Yep, blue.  Blue comes in many shades from steel blue to silver. Sweet baby btw!


----------



## TLI (Sep 3, 2008)

If I'm not mistaken his dilute/base color has to be Chocolate to have the Chocolate colored nose. Blues have dark Grey/Blue/Black noses. Maybe I'm wrong. :/


----------



## nabi (Nov 25, 2004)

Can't help you with his color, but he is an adorable puppy...


----------



## MChis (Oct 13, 2009)

His nose looks blue to me. Different monitors show colors (reds especially) differently so I guess the only person who can see the color of his nose is the OP. I do know when my blues were getting their pigment in their noses--it had a purple-y or even a more chocolatley look until it got a bit darker. But who knows--maybe his nose is chocolate & my monitor is just showing a more blue hue to the pic making it look blue to me.


----------



## becca (Jul 28, 2011)

His nose is a chocolate color and his coat has a brownish sheen to it. 
Thank you for the compliments! As soon as I saw him, I knew I had to have him. He's a big momma's boy. I can't even go to the bathroom without him. He does like others too though.


----------



## TLI (Sep 3, 2008)

As he ages his Chocolate color will come in better, I'm thinking. : ) He could even turn a Red fawn. My little boy had a lot of that "blue" color to him as a pup, but we knew he would turn either a more chocolate color, or Red fawn due to his nose color. : )


----------



## TLI (Sep 3, 2008)

Beautiful little pup, by the way!!!


----------



## TLI (Sep 3, 2008)

His little pads on his paws give it away too. They appear to be reddish brown. : )


----------



## flippedstars (Dec 16, 2009)

He looks blue on my monitor too.


----------



## bayoumah (Nov 30, 2010)

hi arent you the luckey one i love baby bling bling i think his coat is beautiful and his sweet face wins hands down


----------



## Rose of Love (Dec 1, 2010)

His coat will change shade a bit as he matures but he looks like a blue to me though
He is soo cute


----------



## BellaLina's Mom (Mar 16, 2007)

He looks blue-grey, the same color when Bella was a pup. Bella's coat changed into a richer chocolate blue when she turned 1 year old.


----------



## TLI (Sep 3, 2008)

Your babies coat does indeed look blue, but his nose and paw pads look light chocolate. It is genetically impossible for a blue to have that nose and pad pigment. You mentioned his nose is indeed a chocolate color and a chocolate sheen to his coat. So unless his nose is actually a light grey that appears chocolate, his base color is chocolate and his coat color will change to more of a chocolate as he ages. Either way he is a doll. And monitors can make things appear different colors/shades on different screens. Quite possible the chocolate color to his nose is actually a light grey that will darken, and indeed mean he's a blue coming from a black dilution.


----------



## Mandy (Jan 16, 2009)

awwww hes adorable whatever colour he is but going by the picture id say blue as well x


----------



## OurCheekyChihuahuas (Nov 18, 2009)

He looks a lovely BLUE. But to be fair the lighting in the photo isnt the easiest to tell by. He is gorgeous


----------



## MChis (Oct 13, 2009)

Just to give you something to look at/compare regarding your pups color--I'll add a pic of Matilda & Marley. Both noses kind of look a bit "chocolate" but both dogs are definitely blue..but have lighter pigment in their noses. Some blue dogs have a darker blue/gray nose that make it easier to determine...but some blue dogs have lighter noses.
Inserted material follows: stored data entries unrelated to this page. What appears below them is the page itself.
(* ===== verification/Ns16550.v ===== *)
(** * The NS16550 UART (src/device/ns16550.cpp)

    The register file with the receive queue, on top of the console and the interrupt
    callback.  The mutex makes each access and each tick one step. *)

From S2P Require Import Prelude Bits Ports.

(* @src include/device/ns16550.hpp 38-55 NS16550 *)
Definition NS_BASE : Z := 0x10000000.
Definition NS_SIZE : Z := 0x100.
Definition NS_ID : Z := 10.
Definition QUEUE_SIZE : nat := 64.
Definition RX : Z := 0.
Definition TX : Z := 0.
Definition IER : Z := 1.
Definition IIR : Z := 2.
Definition FCR : Z := 2.
Definition LCR : Z := 3.
Definition MCR : Z := 4.
Definition LSR : Z := 5.
Definition MSR : Z := 6.
Definition SCR : Z := 7.

(* @src include/device/ns16550.hpp 58-116 NS16550 *)
Definition IER_THRI : Z := 0x02.
Definition IER_RDI : Z := 0x01.
Definition IIR_NO_INT : Z := 0x01.
Definition IIR_THRI : Z := 0x02.
Definition IIR_RDI : Z := 0x04.
Definition IIR_TYPE_BITS : Z := 0xc0.
Definition FCR_ENABLE_FIFO : Z := 0x01.
Definition FCR_CLEAR_RCVR : Z := 0x02.
Definition FCR_CLEAR_XMIT : Z := 0x04.
Definition LCR_DLAB : Z := 0x80.
Definition MCR_LOOP : Z := 0x10.
Definition MCR_OUT2 : Z := 0x08.
Definition LSR_TEMT : Z := 0x40.
Definition LSR_THRE : Z := 0x20.
Definition LSR_BI : Z := 0x10.
Definition LSR_DR : Z := 0x01.
Definition MSR_DCD : Z := 0x80.
Definition MSR_DSR : Z := 0x20.
Definition MSR_CTS : Z := 0x10.

(* core::MMU::PGSIZE *)
Definition NS_PGSIZE : Z := 4096.

(* @src include/device/ns16550.hpp 134-149 NS16550 *)
Record NS16550 := mkNs {
  reg_shift_ : Z;
  reg_io_width_ : Z;
  rx_queue_ : list Z;
  dll_ : Z;
  dlm_ : Z;
  iir_ : Z;
  ier_ : Z;
  fcr_ : Z;
  lcr_ : Z;
  mcr_ : Z;
  lsr_ : Z;
  msr_ : Z;
  scr_ : Z;
}.

Definition set_rx_queue q (d : NS16550) := mkNs (reg_shift_ d) (reg_io_width_ d) q (dll_ d) (dlm_ d) (iir_ d) (ier_ d) (fcr_ d) (lcr_ d) (mcr_ d) (lsr_ d) (msr_ d) (scr_ d).
Definition set_dll v (d : NS16550) := mkNs (reg_shift_ d) (reg_io_width_ d) (rx_queue_ d) v (dlm_ d) (iir_ d) (ier_ d) (fcr_ d) (lcr_ d) (mcr_ d) (lsr_ d) (msr_ d) (scr_ d).
Definition set_dlm v (d : NS16550) := mkNs (reg_shift_ d) (reg_io_width_ d) (rx_queue_ d) (dll_ d) v (iir_ d) (ier_ d) (fcr_ d) (lcr_ d) (mcr_ d) (lsr_ d) (msr_ d) (scr_ d).
Definition set_iir v (d : NS16550) := mkNs (reg_shift_ d) (reg_io_width_ d) (rx_queue_ d) (dll_ d) (dlm_ d) v (ier_ d) (fcr_ d) (lcr_ d) (mcr_ d) (lsr_ d) (msr_ d) (scr_ d).
Definition set_ier v (d : NS16550) := mkNs (reg_shift_ d) (reg_io_width_ d) (rx_queue_ d) (dll_ d) (dlm_ d) (iir_ d) v (fcr_ d) (lcr_ d) (mcr_ d) (lsr_ d) (msr_ d) (scr_ d).
Definition set_fcr v (d : NS16550) := mkNs (reg_shift_ d) (reg_io_width_ d) (rx_queue_ d) (dll_ d) (dlm_ d) (iir_ d) (ier_ d) v (lcr_ d) (mcr_ d) (lsr_ d) (msr_ d) (scr_ d).
Definition set_lcr v (d : NS16550) := mkNs (reg_shift_ d) (reg_io_width_ d) (rx_queue_ d) (dll_ d) (dlm_ d) (iir_ d) (ier_ d) (fcr_ d) v (mcr_ d) (lsr_ d) (msr_ d) (scr_ d).
Definition set_mcr v (d : NS16550) := mkNs (reg_shift_ d) (reg_io_width_ d) (rx_queue_ d) (dll_ d) (dlm_ d) (iir_ d) (ier_ d) (fcr_ d) (lcr_ d) v (lsr_ d) (msr_ d) (scr_ d).
Definition set_lsr v (d : NS16550) := mkNs (reg_shift_ d) (reg_io_width_ d) (rx_queue_ d) (dll_ d) (dlm_ d) (iir_ d) (ier_ d) (fcr_ d) (lcr_ d) (mcr_ d) v (msr_ d) (scr_ d).
Definition set_scr v (d : NS16550) := mkNs (reg_shift_ d) (reg_io_width_ d) (rx_queue_ d) (dll_ d) (dlm_ d) (iir_ d) (ier_ d) (fcr_ d) (lcr_ d) (mcr_ d) (lsr_ d) (msr_ d) v.

(** [lsr_ |= f] and [lsr_ &= ~f]. *)
Definition lsr_raise f (d : NS16550) := set_lsr (Z.lor (lsr_ d) f) d.
Definition lsr_drop f (d : NS16550) := set_lsr (andn (lsr_ d) f) d.

(* @src src/device/ns16550.cpp 31-37 NS16550::NS16550 *)
Definition NS16550_init (reg_shift reg_io_width : Z) : NS16550 :=
  mkNs reg_shift reg_io_width [] 0x0C 0 IIR_NO_INT 0 0 0 MCR_OUT2 (Z.lor LSR_TEMT LSR_THRE)
    (Z.lor (Z.lor MSR_DCD MSR_DSR) MSR_CTS) 0.

(* The FIFO resets, on the registers. *)
(* @src src/device/ns16550.cpp 163-177 NS16550::update_interrupt *)
Definition ns_clear (d : NS16550) : NS16550 :=
  let d := if nz (Z.land (fcr_ d) FCR_CLEAR_RCVR)
           then lsr_drop LSR_DR (set_rx_queue [] (set_fcr (andn (fcr_ d) FCR_CLEAR_RCVR) d)) else d in
  if nz (Z.land (fcr_ d) FCR_CLEAR_XMIT)
  then lsr_raise (Z.lor LSR_TEMT LSR_THRE) (set_fcr (andn (fcr_ d) FCR_CLEAR_XMIT) d) else d.

(* @src src/device/ns16550.cpp 179-185 NS16550::update_interrupt *)
Definition ns_interrupts (d : NS16550) : Z :=
  Z.lor (if nz (Z.land (ier_ d) IER_RDI) && nz (Z.land (lsr_ d) LSR_DR) then IIR_RDI else 0)
    (if nz (Z.land (ier_ d) IER_THRI) && nz (Z.land (lsr_ d) LSR_TEMT) then IIR_THRI else 0).

(* @src src/device/ns16550.cpp 204-222 NS16550::rx_byte *)
Definition rx_byte (d : NS16550) : Z * NS16550 :=
  match rx_queue_ d with
  | [] => (0, lsr_drop LSR_DR d)
  | c :: q =>
      if nz (Z.land (lsr_ d) LSR_BI) then (0, lsr_drop LSR_BI d)
      else
        let d := set_rx_queue q d in
        (c, match q with [] => lsr_drop LSR_DR d | _ => d end)
  end.

Section Ns16550.
Context {W : Type} `{IrqPort W} `{ConsolePort W}.
Variable interrupt_id : Z.
Abbreviation ns := (NS16550 * W)%type.

(* @src src/device/ns16550.cpp 160-202 NS16550::update_interrupt *)
Definition update_interrupt (s : ns) : ns :=
  let '(d, w) := s in
  let d := ns_clear d in
  let interrupts := ns_interrupts d in
  let '(d, w) := if interrupts =? 0
                 then (set_iir IIR_NO_INT d, irq_callback interrupt_id false w)
                 else (set_iir interrupts d, irq_callback interrupt_id true w) in
  (if nz (Z.land (ier_ d) IER_THRI) then d else lsr_raise (Z.lor LSR_TEMT LSR_THRE) d, w).

(* The callback is set by the UI backend before the CPU thread starts. *)
(* @src src/device/ns16550.cpp 224-229 NS16550::tx_byte *)
Definition tx_byte (val : Z) (s : ns) : ns :=
  let '(d, w) := s in (lsr_raise (Z.lor LSR_TEMT LSR_THRE) d, write_char val w).

(* @src src/device/ns16550.cpp 39-56 NS16550::tick *)
Definition ns_tick (s : ns) : ns :=
  let '(d, w) := s in
  if negb (nz (Z.land (fcr_ d) FCR_ENABLE_FIFO)) || nz (Z.land (mcr_ d) MCR_LOOP) ||
     (QUEUE_SIZE <=? length (rx_queue_ d))%nat
  then s
  else
    let '(c, w) := read_char w in
    match c with
    | None => (d, w)
    | Some c => update_interrupt (lsr_raise LSR_DR (set_rx_queue (rx_queue_ d ++ [u8 c]) d), w)
    end.

(* @src src/device/ns16550.cpp 58-89 NS16550::read_internal *)
Definition ns_read_internal (offset size : Z) (s : ns) : option Z * ns :=
  let '(d, w) := s in
  if negb (reg_io_width_ d =? size) then (None, s)
  else if NS_PGSIZE <? u64 (offset + size) then (None, s)
  else
    let offset := Z.land (Z.shiftr offset (reg_shift_ d)) 7 in
    let dlab := nz (Z.land (lcr_ d) LCR_DLAB) in
    if offset =? RX then
      let '(val, d) := if dlab then (dll_ d, d) else rx_byte d in
      (Some val, update_interrupt (d, w))
    else if offset =? IER then (Some (if dlab then dlm_ d else ier_ d), s)
    else if offset =? IIR then (Some (Z.lor (iir_ d) IIR_TYPE_BITS), s)
    else if offset =? LCR then (Some (lcr_ d), s)
    else if offset =? MCR then (Some (mcr_ d), s)
    else if offset =? LSR then (Some (lsr_ d), s)
    else if offset =? MSR then (Some (msr_ d), s)
    else if offset =? SCR then (Some (scr_ d), s)
    else (None, s).

(* The data register outside of the divisor latch. *)
(* @src src/device/ns16550.cpp 106-125 NS16550::write_internal *)
Definition ns_write_tx (value : Z) (s : ns) : ns :=
  let '(d, w) := s in
  if nz (Z.land (lcr_ d) LCR_DLAB) then update_interrupt (set_dll value d, w)
  else if nz (Z.land (mcr_ d) MCR_LOOP) then
    update_interrupt
      (if (length (rx_queue_ d) <? QUEUE_SIZE)%nat
       then lsr_raise LSR_DR (set_rx_queue (rx_queue_ d ++ [value]) d) else d, w)
  else update_interrupt (tx_byte value (d, w)).

(* @src src/device/ns16550.cpp 91-158 NS16550::write_internal *)
Definition ns_write_internal (offset size value : Z) (s : ns) : bool * ns :=
  let '(d, w) := s in
  if negb (reg_io_width_ d =? size) then (false, s)
  else if NS_PGSIZE <? u64 (offset + size) then (false, s)
  else
    let offset := Z.land (Z.shiftr offset (reg_shift_ d)) 7 in
    let value := Z.land value 0xFF in
    if offset =? TX then (true, ns_write_tx value s)
    else if offset =? IER then
      (true, update_interrupt
               (if nz (Z.land (lcr_ d) LCR_DLAB) then set_dlm value d
                else set_ier (Z.land value 0x0f) d, w))
    else if offset =? FCR then (true, update_interrupt (set_fcr value d, w))
    else if offset =? LCR then (true, update_interrupt (set_lcr value d, w))
    else if offset =? MCR then (true, update_interrupt (set_mcr value d, w))
    else if offset =? LSR then (true, s)
    else if offset =? MSR then (true, s)
    else if offset =? SCR then (true, (set_scr value d, w))
    else (false, s).
End Ns16550.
Matilda as a pup & lighter pigment:










Marley as a pup:









And when he was 8mo:


----------



## TLI (Sep 3, 2008)

I would call Marley a Chocolate (Dilute) Tri because of his nose and pad pigment. From my research a true Blue always has a light grey, to almost black nose and paw pads. True Blues come from a Black dilute, not Chocolate. To my knowledge a blue will never have a chocolate/liver colored nose. I have seen some blues when they are young have a light grey nose that darkens as they age to a deep grey. But it's always grey to almost black. Again, this is just from my research. Maybe someone can provide some info. they have found that will correct the way I understand color genetics. : ) I think since the Chocolate dilute can “look” bluish, people get it confused. The silvery/mousy colors with chocolate noses are not really blues. Not from a genetic standpoint anyway.


----------



## MChis (Oct 13, 2009)

If Marley is "chocolate" than so is Matilda because her nose is just as light....but both their coats are blue as blue can be.  Marley sometimes has a bronzey tone but its because he has a tan/silver undercoat.


----------



## flippedstars (Dec 16, 2009)

Marley is NOT a chocolate. It is IMPOSSIBLE for a chocolate dog to have blue eyes. Blue eyes ONLY occur in BLUE dogs.


----------



## TLI (Sep 3, 2008)

Chance's eyes were a beautiful light blue as a puppy, but changed to an amber color as an adult. I thought Marley's adult eye color was Amber as well. Anyway, before ya'll turn this into an argument, I'm done. : )


----------



## wild.irish.rose (Jul 7, 2011)

:hello1:technically hes a blue but the average person whos going by looks and not akc standards would say lavenderbut,btween colors that can change as they grow n pics that make the color look alittle different than in person who knows?


----------



## TLI (Sep 3, 2008)

Yeah, that's what I was thinking. Lavender would be would be what many would call his color. But technically/genetically that's just a double chocolate dilute. Which is where the pigment from his nose and pads come from.


----------



## TLI (Sep 3, 2008)

Excuse the double type. I'm typing on my phone. Lol


----------



## flippedstars (Dec 16, 2009)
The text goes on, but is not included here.